The world’s largest contract chipmaker, whose customers include Apple (NASDAQ:) and Nvidia (NASDAQ:), has benefited from a surge towards AI across a spectrum of industries.
TSMC is set to report a net profit of T$300.1 billion ($9.33 billion) for the quarter ended Sept. 30, according to an LSEG SmartEstimate drawn from 23 analysts. SmartEstimates give greater weighting to forecasts from analysts who are more consistently accurate.
That estimate compares to the 2023 third-quarter net profit of T$211 billion.
TSMC last week reported a jump in Taiwan-dollar denominated third-quarter revenue, easily beating market expectations.

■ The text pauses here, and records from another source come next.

(* ===== verification/_CoqProject ===== *)
-Q . S2P
Prelude.v
Json.v
Rules.v
Topic.v
Newtype.v
Semantic.v
SemanticSpec.v
Engine.v
EngineSpec.v
EngineProps.v
Registry.v
Mutation.v
ClientConfig.v
Lease.v
Registration.v
Channels.v
Config.v
Loop.v
Debounce.v
Node.v
Auth.v
Transport.v
Signaling.v
Mesh.v
Serde.v
Media.v
Video.v
Wire.v
Health.v
Runtime.v
Bootstrap.v
Tasks.v
Robot.v
Demo.v
TestsEngine.v
Calls.v
Connect.v
Outcome.v
Programs.v
Cli.v
RuleFormat.v
Reload.v
Command.v
Server.v
Fleet.v
Swarm.v
TestsData.v
TestsRules.v
TestsProgram.v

It will give fourth-quarter revenue guidance in U.S. dollars.
However, on Tuesday, ASML (AS:), the world’s biggest chipmaking equipment supplier to companies including TSMC, forecast lower than expected 2025 sales and bookings on sustained weakness in parts of the chip market, pushing the Dutch firm’s shares to their biggest one-day drop since 1998.
On Wednesday, TSMC’s shares closed down 2.3% at T$1,045, though not far off their historic high of T$1,080 hit on July 11.

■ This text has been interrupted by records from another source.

Definition robot_local (robot_id resource : string) : res E Topic :=
  expect "robot_local produced invalid topic"
    (topic_try_new ("robot/" +:+ robot_id +:+ "/local/" +:+ resource)).
Definition rules_key (robot_id : string) : res E Topic :=
  expect "rules_key produced invalid topic"
    (topic_try_new ("robot/" +:+ robot_id +:+ "/local/rules")).
Definition liveliness_key (robot_id : string) : res E Topic :=
  expect "liveliness_key produced invalid topic"
    (topic_try_new ("robot/" +:+ robot_id +:+ "/client/liveliness")).
Definition liveliness_pattern : res E Pattern :=
  expect "const pattern valid" (pattern_try_new LIVELINESS_PATTERN).
Definition signal_presence_key (robot_id : string) : res E Topic :=
  expect "signal_presence_key invalid"
    (topic_try_new ("robot/" +:+ robot_id +:+ "/signal/presence")).
Definition signal_presence_pattern : res E Pattern :=
  expect "const pattern valid" (pattern_try_new SIGNAL_PRESENCE_PATTERN).
Definition signal_offer_key (self_id peer_id : string) : res E Topic :=
  expect "signal_offer_key invalid"
    (topic_try_new ("robot/" +:+ self_id +:+ "/signal/" +:+ peer_id +:+ "/offer")).
Definition signal_answer_key (self_id peer_id : string) : res E Topic :=
  expect "signal_answer_key invalid"
    (topic_try_new ("robot/" +:+ self_id +:+ "/signal/" +:+ peer_id +:+ "/answer")).
Definition signal_ice_key (self_id peer_id : string) : res E Topic :=
  expect "signal_ice_key invalid"
    (topic_try_new ("robot/" +:+ self_id +:+ "/signal/" +:+ peer_id +:+ "/ice")).
Definition signal_offer_pattern (self_id : string) : res E Pattern :=
  expect "signal_offer_pattern invalid"
    (pattern_try_new ("robot/*/signal/" +:+ self_id +:+ "/offer")).
Definition signal_answer_pattern (self_id : string) : res E Pattern :=
  expect "signal_answer_pattern invalid"
    (pattern_try_new ("robot/*/signal/" +:+ self_id +:+ "/answer")).
Definition signal_ice_pattern (self_id : string) : res E Pattern :=
  expect "signal_ice_pattern invalid"
    (pattern_try_new ("robot/*/signal/" +:+ self_id +:+ "/ice")).
Definition registration_response (robot_id : string) : res E Topic :=
  expect "registration_response invalid"
    (topic_try_new ("fleet/registration/response/" +:+ robot_id)).
Definition deregistration_response (robot_id : string) : res E Topic :=
  expect "deregistration_response invalid"
    (topic_try_new ("fleet/deregistration/response/" +:+ robot_id)).
Definition heartbeat_alert (robot_id : string) : res E Topic :=
  expect "heartbeat_alert invalid"
    (topic_try_new ("fleet/alerts/heartbeat/" +:+ robot_id)).
Definition ruleset_pub_key (site name : string) : res E Topic :=
  expect "ruleset_pub_key invalid"
    (topic_try_new ("fleet/" +:+ site +:+ "/ruleset/" +:+ name)).
Definition ruleset_pub_pattern : res E Pattern :=
  expect "const pattern valid" (pattern_try_new RULESET_PUB_PATTERN).
Definition stop_cmd (scope : string) : res E Topic :=
  expect "stop_cmd invalid" (topic_try_new ("stop/" +:+ scope +:+ "/cmd")).
Definition lidar_scan (scope : string) : res E Topic :=
  expect "lidar_scan invalid" (topic_try_new ("lidar/" +:+ scope +:+ "/scan")).
Definition zone_entered (zone_id : string) : res E Topic :=
  expect "zone_entered invalid" (topic_try_new ("zone/" +:+ zone_id +:+ "/entered")).
Definition zone_cleared (zone_id : string) : res E Topic :=
  expect "zone_cleared invalid" (topic_try_new ("zone/" +:+ zone_id +:+ "/cleared")).
Definition zone_entered_pattern : res E Pattern :=
  expect "const pattern valid" (pattern_try_new ZONE_ENTERED_PATTERN).
Definition zone_cleared_pattern : res E Pattern :=
  expect "const pattern valid" (pattern_try_new ZONE_CLEARED_PATTERN).
Definition robot_namespace (robot_id : string) : res E AclExpr :=
  expect "robot_namespace invalid"
    (acl_try_new ("/robot/" +:+ robot_id +:+ "/**")).
End builders.

(** ** Canonical forms *)
Lemma canonicalize_robot_slash s : canonicalize ("robot/" +:+ s) = "robot/" +:+ s.
Proof. reflexivity. Qed.

Lemma canonicalize_shape s :
  canonicalize s = s \/ exists r, canonicalize s = "robot/" +:+ r.
Proof.
  unfold canonicalize. destruct (strip_prefix "robot-" s) as [rest|]; [|by left].
  right. destruct (find_char slash rest); eauto.
Qed.

Lemma canonicalize_hyphen r : canonicalize ("robot-" +:+ r) = "robot/" +:+ r.
Proof.
  unfold canonicalize. rewrite strip_prefix_app.
  destruct (find_char slash r); [|done]. by rewrite str_take_drop.
Qed.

TSMC, at its quarterly earnings call starting at 0600 GMT on Thursday, will update its outlook for the current quarter as well as for the full year, including its capital expenditure, as it races to expand production.
The chipmaker is spending billions of dollars building new factories overseas, including $65 billion on three plants in the U.S. state of Arizona, though it has said most manufacturing will remain in Taiwan.
On its last earnings call in July, TSMC raised its full-year revenue forecast and adjusted its capital expenditure plans for this year to between $30 billion and $32 billion, compared with a previous forecast of $28 billion to $32 billion.
The second half of the year is traditionally the peak season for Taiwanese tech companies as they race to supply customers ahead of the year-end holiday season in major Western markets.
The AI boom has helped drive up the price of shares in Asia’s most valuable company, with TSMC’s Taipei-listed stock leaping 76% so far this year, compared with a 28% gain for the broader market.
TSMC, colloquially referred to in Taiwan as the “sacred mountain protecting the country” for its critical role in Taiwan’s export-dependent economy, faces little competition, though both Intel (NASDAQ:) and Samsung (KS:) are trying to challenge its dominance.